# Add a Harvest Rating



## Aurora (Aug 12, 2020)

Do it, mother fucker.


----------



## some Sketchy dude (Aug 12, 2020)

Should it be seasonal?


----------



## Justtocheck (Aug 12, 2020)

It looks phalic. It could be diversified when we are simping at hot lewds.


----------



## RapeMan (Aug 12, 2020)

some Sketchy dude said:


> Should it be seasonal?


No the corn is eternal

Itcan also be used if someone makes a corny joke


----------



## Twinkie (Aug 12, 2020)

RapeMan said:


> No the corn is eternal
> 
> Itcan also be used if someone makes a corny joke



but then it couldn't be weighted positive


----------



## Foxxo (Aug 12, 2020)

Isn't Semper Fidelis already the Harvest rating?


----------



## {o}P II (Aug 12, 2020)

Could be used to denote big cow news


----------



## Aurora (Aug 12, 2020)

Foxxo said:


> Isn't Semper Fidelis already the Harvest rating?
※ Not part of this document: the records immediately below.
Lemma memory_limit_is_genuine_witness :
  let w2 := host "linux" (v2_limited "536870912") StatfsMissing 5000 in
  let wmax := host "linux" v2_cpu_only StatfsMissing 5000 in
  let w1 := host "linux" v1_unlimited StatfsMissing 5000 in
  let ci2 := fst (detectContainerEnvironment w2 (initial_state w2)) in
  ((exists q, ofZ 1073741824 = Num q /\ 0 < q /\ q < inject_Z (16 * GiB))
   /\ isContainerized ci2 = true)
  /\ memoryLimit (fst (detectContainerEnvironment wmax (initial_state wmax))) = None
  /\ (isContainerized ci2 = true /\ memoryLimit ci2 = Some (ofZ 1073741824))
  /\ memoryLimit (fst (detectContainerEnvironment w1 (initial_state w1))) = None.
Proof.
  intros w2 wmax w1 ci2.
  destruct memory_limit_is_genuine as (H1 & H2 & H3 & H4).
  split; [|split; [|split]].
  - apply (H1 w2 (initial_state w2) (ofZ 1073741824)); reflexivity.
  - apply (H2 wmax (initial_state wmax) ("max" ++ LF)); reflexivity.
  - apply (H3 w2 (initial_state w2) ("1073741824" ++ LF) 1073741824%Z);
      try reflexivity; [discriminate | vm_compute; split; reflexivity].
  - apply (H4 w1 (initial_state w1) ("9223372036854771712" ++ LF)); reflexivity.
Defined.

End Detection.

(* ================================================================== *)
(** ** Properties of the memory and disk samplers *)

Section Samplers.
Import Sample.
Local Open Scope Q_scope.

Lemma div_ofZ (a b : Z) :
  b <> 0%Z -> div (ofZ a) (ofZ b) = fin (inject_Z a / inject_Z b).
Proof.
  intros Hb. unfold div, ofZ.
  destruct (inject_Z b ?= 0) eqn:E; try reflexivity.
  apply Qeq_alt in E. unfold Qeq in E. simpl in E. lia.
Qed.

Lemma mul_fin_ofZ (q : Q) (b : Z) : mul (fin q) (ofZ b) = fin (q * inject_Z b).
Proof.
  unfold mul, fin, ofZ. f_equal. apply Qred_complete.
  now rewrite Qred_correct.
Qed.

Lemma round_fin (q : Q) : round (fin q) = ofZ (Qfloor (q + (1 # 2))).
Proof.
  unfold round, fin, ofZ. do 2 f_equal. apply Qfloor_comp.
  now rewrite Qred_correct.
Qed.

(** The percentage that every memory and disk block carries, as a value. *)
Lemma percent_value (a b : Z) :
  b <> 0%Z ->
  div (round (mul (div (ofZ a) (ofZ b)) (ofZ 1000))) (ofZ 10)
  = fin (percent1 a b).
Proof.
  intros Hb. rewrite div_ofZ by exact Hb.
  rewrite mul_fin_ofZ, round_fin, div_ofZ by discriminate. reflexivity.
Qed.

Lemma inject_Z_pos (b : Z) : (0 < b)%Z -> 0 < inject_Z b.
Proof. intros H. change 0 with (inject_Z 0). now rewrite <- Zlt_Qlt. Qed.
(** * test-resources.py: the resource verification script of the
    Turkey Water Risk Atlas

    A shallow embedding of [src/test-resources.py] and the properties of its
    specification.  The script runs six checks over a directory tree and an
    optional local web server, prints a report and returns an exit code.

    - The file system is a finite map from path to node ([gmap string node]).
    - Values read by [json.load] are the inductive type [json]; Python's [None]
      is [JNull], so a Python variable holding "a JSON value or None" is a
      [json].
    - Python's floats are Rocq's primitive binary64 floats.
    - A check prints and may raise: it is a computation in the monad [M],
      an output (list of printed lines) paired with a value or an exception.
    - The Python standard library's [json.loads] and [int(str)] are an
      interface ([PyLib]); the theorems hold for every implementation of it,
      and [ref_pylib] is an executable one for concrete runs. *)

From Stdlib Require Import ZArith Ascii String List Bool Lia Floats Uint63.
From stdpp Require Import gmap strings list fin_maps sorting.

Local Open Scope Z_scope.
Set Warnings "-register-all".

(** ** Python values and exceptions *)

(** What [json.load] returns: None, bool, int, float, str, list, dict.  A dict
    keeps its keys in insertion order; [json.loads] leaves no key twice. *)
Inductive json : Type :=
| JNull
| JBool (b : bool)
| JInt (z : Z)
| JFloat (f : float)
| JStr (s : string)
| JList (l : list json)
| JDict (kvs : list (string * json)).

(** The exception classes the script can meet.  Every handler in the script is
    [except Exception] or a bare [except], so the class only shows in what is
    printed. *)
Inductive exn : Type :=
| TypeError
| ValueError
| AttributeError
| KeyError
| IndexError
| OverflowError
| ZeroDivisionError
| OSError          (* FileNotFoundError, IsADirectoryError *)
| JSONDecodeError
| RequestException (* connection refused, timeout *).

Inductive res (A : Type) : Type :=
| Ok (a : A)
| Raise (e : exn).
Arguments Ok {A} a.
Arguments Raise {A} e.

Definition res_bind {A B} (r : res A) (k : A -> res B) : res B :=
  match r with
  | Ok a => k a
  | Raise e => Raise e
  end.

Definition of_option {A} (o : option A) (e : exn) : res A :=
  match o with
  | Some a => Ok a
  | None => Raise e
  end.

(** The two functions of the Python standard library whose full behaviour
    (floating-point literals, Unicode digits) is outside this development.
    [None] stands for the exception the function raises. *)
Class PyLib : Type := {
  json_loads : string -> option json;   (* json.loads on text *)
  int_str : string -> option Z          (* int(s) for a str s *)
}.

(** [d.get(k)] and [k in d] on a dict. *)
Fixpoint dict_get (kvs : list (string * json)) (k : string) : option json :=
  match kvs with
  | [] => None
  | (k', v) :: rest => if String.eqb k' k then Some v else dict_get rest k
  end.

Definition dict_has (kvs : list (string * json)) (k : string) : bool :=
  match dict_get kvs k with
  | Some _ => true
  | None => false
  end.

(** [d.get(k)]: None when the key is absent. *)
Definition get (kvs : list (string * json)) (k : string) : json :=
  default JNull (dict_get kvs k).

(** [d.get(k, dflt)]. *)
Definition get_default (kvs : list (string * json)) (k : string) (dflt : json) : json :=
  default dflt (dict_get kvs k).

(** [v == s] for a str literal [s]: only a str equals a str. *)
Definition eq_str (v : json) (s : string) : bool :=
  match v with
  | JStr s' => String.eqb s' s
  | _ => false
  end.

(** [int(f)] for a float: truncation toward zero; OverflowError on an
    infinity, ValueError on a NaN. *)
Definition int_float (f : float) : res Z :=
  match Prim2SF f with
  | S754_zero _ => Ok 0
  | S754_infinity _ => Raise OverflowError
  | S754_nan => Raise ValueError
  | S754_finite s m e =>
      let mag := if 0 <=? e then Z.pos m * 2 ^ e else Z.pos m / 2 ^ (- e) in
      Ok (if s then - mag else mag)
  end.

(** [int(v)]. *)
Definition py_int `{PyLib} (v : json) : res Z :=
  match v with
  | JNull => Raise TypeError
  | JBool b => Ok (if b then 1 else 0)
  | JInt z => Ok z
  | JFloat f => int_float f
  | JStr s => of_option (int_str s) ValueError
  | JList _ => Raise TypeError
  | JDict _ => Raise TypeError
  end.

(** [json.loads(v)]: TypeError unless [v] is a str. *)
Definition loads `{PyLib} (v : json) : res json :=
  match v with
  | JStr s => of_option (json_loads s) JSONDecodeError
  | _ => Raise TypeError
  end.

(** [len(v)]. *)
Definition py_len (v : json) : res nat :=
  match v with
  | JStr s => Ok (String.length s)
  | JList l => Ok (length l)
  | JDict kvs => Ok (length kvs)
  | _ => Raise TypeError
  end.

(** Truth value of [v], as [if v:] and [v and ...] test it. *)
Definition truthy (v : json) : bool :=
  match v with
  | JNull => false
  | JBool b => b
  | JInt z => negb (z =? 0)
  | JFloat f => negb (PrimFloat.eqb f 0%float)
  | JStr s => negb (String.eqb s "")
  | JList l => negb (Nat.eqb (length l) 0)
  | JDict kvs => negb (Nat.eqb (length kvs) 0)
  end.

(** [v[0]]. *)
Definition item0 (v : json) : res json :=
  match v with
  | JStr (String c _) => Ok (JStr (String c EmptyString))
  | JStr EmptyString => Raise IndexError
  | JList (x :: _) => Ok x
  | JList [] => Raise IndexError
  | JDict _ => Raise KeyError         (* keys are str, never 0 *)
  | _ => Raise TypeError
  end.

(** [v.get(k)]: only a dict has the method. *)
Definition attr_get (v : json) (k : string) : res json :=
  match v with
  | JDict kvs => Ok (get kvs k)
  | _ => Raise AttributeError
  end.

(** ** Text helpers *)

(** [os.path.basename]: what follows the last slash. *)
Fixpoint basename_from (acc s : string) : string :=
  match s with
  | EmptyString => acc
  | String c rest =>
      if Ascii.eqb c "/"%char then basename_from rest rest
      else basename_from acc rest
  end.

Definition basename (p : string) : string := basename_from p p.

(** [s.endswith(suf)]. *)
Definition ends_with (suf s : string) : bool :=
  let n := String.length s in
  let k := String.length suf in
  (k <=? n)%nat && String.eqb (String.substring (n - k) k s) suf.

(** [sub in s] for two strs. *)
Definition contains (sub s : string) : bool :=
  match String.index 0 sub s with
  | Some _ => true
  | None => false
  end.

(** [Path(p).parts] for a relative path without a leading slash. *)
Fixpoint parts_from (cur : string) (s : string) : list string :=
  match s with
  | EmptyString => [cur]
  | String c rest =>
      if Ascii.eqb c "/"%char then cur :: parts_from EmptyString rest
      else parts_from (cur +:+ String c EmptyString) rest
  end.

Definition parts (p : string) : list string := parts_from EmptyString p.

(** [l.index(x)] on a list of strs: the first position, None for ValueError. *)
Fixpoint index_of (x : string) (l : list string) : option nat :=
  match l with
  | [] => None
  | y :: rest => if String.eqb y x then Some 0%nat else S <$> index_of x rest
  end.

(** ** The world a run sees *)

(** A path names a regular file with its bytes, or a directory. *)
Inductive node : Type :=
| File (content : string)
| Dir (st_size : N).

Inductive reply : Type :=
| Response (status_code : Z)
| Unreachable.

Record World : Type := {
  fs : gmap string node;          (* paths relative to the working directory *)
  HAS_REQUESTS : bool;            (* did [import requests] succeed *)
  http_get : string -> reply      (* requests.get(url, timeout=5) *)
}.

(** [os.path.exists], [Path.exists]. *)
Definition path_exists (w : World) (p : string) : bool :=
  match fs w !! p with
  | Some _ => true
  | None => false
  end.

(** The world after [os.remove(p)]: nothing but [p] changes. *)
Definition remove (p : string) (w : World) : World :=
  {| fs := delete p (fs w); HAS_REQUESTS := HAS_REQUESTS w;
     http_get := http_get w |}.

(** [os.path.getsize]. *)
Definition getsize (n : node) : N :=
  match n with
  | File c => N.of_nat (String.length c)
  | Dir sz => sz
  end.

(** [with open(p, 'r') as f: json.load(f)]. *)
Definition load_file `{PyLib} (w : World) (p : string) : res json :=
  match fs w !! p with
  | Some (File c) => of_option (json_loads c) JSONDecodeError
  | Some (Dir _) => Raise OSError
  | None => Raise OSError
  end.

(** [Path(dir).rglob('*.pbf')]: every path below [dir] whose last component
    ends in [.pbf]. *)
Definition rglob_pbf (w : World) (dir : string) : list string :=
  List.filter
    (fun p => String.prefix (dir +:+ "/") p && ends_with ".pbf" (basename p))
    (fst <$> map_to_list (fs w)).

(** ** Printed lines *)

(** The text of a sub-check of the metadata check; [got] is the value the
    f-string interpolates. *)
Inductive desc : Type :=
| HasNameField
| FormatIsPbf
| MinZoomIs4 (got : json)
| MaxZoomIs10 (got : json)
| HasVectorLayers
| CorrectLayerId (got : json).

(** One constructor for each [print] of the script, with the values its
    f-string interpolates. *)
Inductive line : Type :=
| LocalHeader
| MissingFiles
| MissingFile (file : string)
| AllFilesExist
| MetadataHeader
| SubCheckOk (d : desc)
| SubCheckFail (d : desc)
| MetadataError (e : exn)
| GeoHeader
| GeoValid (name : string)
| GeoInvalidStructure (name : string)
| GeoError (name : string) (e : exn)
| TilesHeader
| TileOk (path : string) (file_size : N)
| TileMissing (path : string)
| CountHeader
| TilesDirNotFound
| TotalTiles (n : nat)
| ByZoomHeader
| ZoomCount (zoom : string) (n : nat)
| WebSkipped
| WebTesting (base_url : string)
| WebResponding (status_code : Z)
| WebErrorStatus (status_code : Z)
| WebNotAccessible (e : exn)
| WebStartHint
| Banner
| Rule
| BlankLineRule
| TestFailedWithError (test_name : string) (e : exn)
| SummaryHeader
| SummaryPassed (test_name : string)
| SummarySkipped (test_name : string)
| SummaryFailed (test_name : string)
| Overall (passed total : nat) (success_rate : float)
| AllTestsPassed
| MostTestsPassed
| ManyTestsFailed.

(** ** Printing and raising *)

(** A computation: what it printed, and its value or the exception that left
    it. *)
Record M (A : Type) : Type := Run {
  printed : list line;
  outcome : res A
}.
Arguments Run {A} printed outcome.
Arguments printed {A} m.
Arguments outcome {A} m.

Definition print (l : line) : M unit := Run [l] (Ok tt).
Definition raise {A} (e : exn) : M A := Run [] (Raise e).
Definition lift {A} (r : res A) : M A := Run [] r.

#[global] Instance M_ret : MRet M := fun A a => Run [] (Ok a).

#[global] Instance M_bind : MBind M := fun A B k m =>
  match outcome m with
  | Ok a => Run (printed m ++ printed (k a)) (outcome (k a))
  | Raise e => Run (printed m) (Raise e)
  end.

(** [try: m except Exception as e: h e]. *)
Definition try_except {A} (m : M A) (h : exn -> M A) : M A :=
  match outcome m with
  | Ok a => m
  | Raise e => Run (printed m ++ printed (h e)) (outcome (h e))
  end.

(** [for x in l: body x]. *)
Fixpoint for_each {A} (l : list A) (body : A -> M unit) : M unit :=
  match l with
  | [] => mret tt
  | x :: rest => body x;; for_each rest body
  end.

(** [for x in l: s = body x s], the loop variable [s] threaded through. *)
Fixpoint for_fold {A S} (l : list A) (s : S) (body : A -> S -> M S) : M S :=
  match l with
  | [] => mret s
  | x :: rest => s' ← body x s; for_fold rest s' body
  end.

(** What a check returns: True, False or None. *)
Inductive result : Type :=
| RTrue
| RFalse
| RNone.

Definition of_bool (b : bool) : result := if b then RTrue else RFalse.

#[global] Instance res_ret : MRet res := fun A a => Ok a.
#[global] Instance res_mbind : MBind res := fun A B k r => res_bind r k.

(** [k in v] for a str [k]. *)
Definition py_in (k : string) (v : json) : res bool :=
  match v with
  | JDict kvs => Ok (dict_has kvs k)
  | JList l => Ok (existsb (fun x => eq_str x k) l)
  | JStr s => Ok (contains k s)
  | _ => Raise TypeError
  end.

(** [v[k]] for a str [k]. *)
Definition subscript (v : json) (k : string) : res json :=
  match v with
  | JDict kvs => of_option (dict_get kvs k) KeyError
  | _ => Raise TypeError
  end.

(** [v.get(k, dflt)]. *)
Definition attr_get_default (v : json) (k : string) (dflt : json) : res json :=
  match v with
  | JDict kvs => Ok (get_default kvs k dflt)
  | _ => Raise AttributeError
  end.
Semper Fi is for true loyalty. Harvest will be for a truly entertaining shitshow.


----------



## NOT Sword Fighter Super (Aug 12, 2020)

commands it.


----------



## Maskull (Aug 12, 2020)

I think this kind of rating should be neutral in value and should be intended contextually if it ever makes it into the ratings. I would prefer to have it as an emoticon instead.


----------



## some Sketchy dude (Aug 12, 2020)

RapeMan said:


> No the corn is eternal
> 
> Itcan also be used if someone makes a corny joke


It being eternal would also make it less special. Don't devalue the corn


----------



## TV's Adam West (Aug 12, 2020)

>caring about internet ratings

Later virgins

Edit I would like to apologize.


----------



## soft kitty (Aug 12, 2020)




----------



## some Sketchy dude (Aug 12, 2020)

If we're going to add vegetation based ratings we should add a potato. It would translate to (Retard), would be obviously a negative rating, worse than (Dumb). Equal to (Autistic) maybe?


----------



## behavioral swamp thang (Aug 12, 2020)

No there's too many ratings and a lot of them are redundant.


----------



## Alcatraz (Aug 12, 2020)

Should've been a scythe or something. Imagine the outcry someone might have if they noticed that a bunch of little scythes suddenly popped up everywhere.

After all; "you reap what you sow."


----------



## I Love Beef (Aug 12, 2020)

Why corn? Why not a STEAK? Or MILK? 

Hell, we might as well include that Harvester PC Game pizza cutter you get at the half of the game.

That's all just me though. Corn is funny too. Trying to find logic in a situation where nothing is sensical.


----------



## Smug Chuckler (Aug 12, 2020)

We need a gunt rating.


----------



## Deer Warts (Aug 12, 2020)

I'm new(ish) here. How is corn/Day of the Harvest related to Ethan? Or is it for any cow on their day of reckoning?


----------



## Fascist Ferret (Aug 13, 2020)

We already have autistic tho


----------



## Slav Power (Aug 14, 2020)

Null has already said we have "too many reactions", so getting any new ones is unlikely.


----------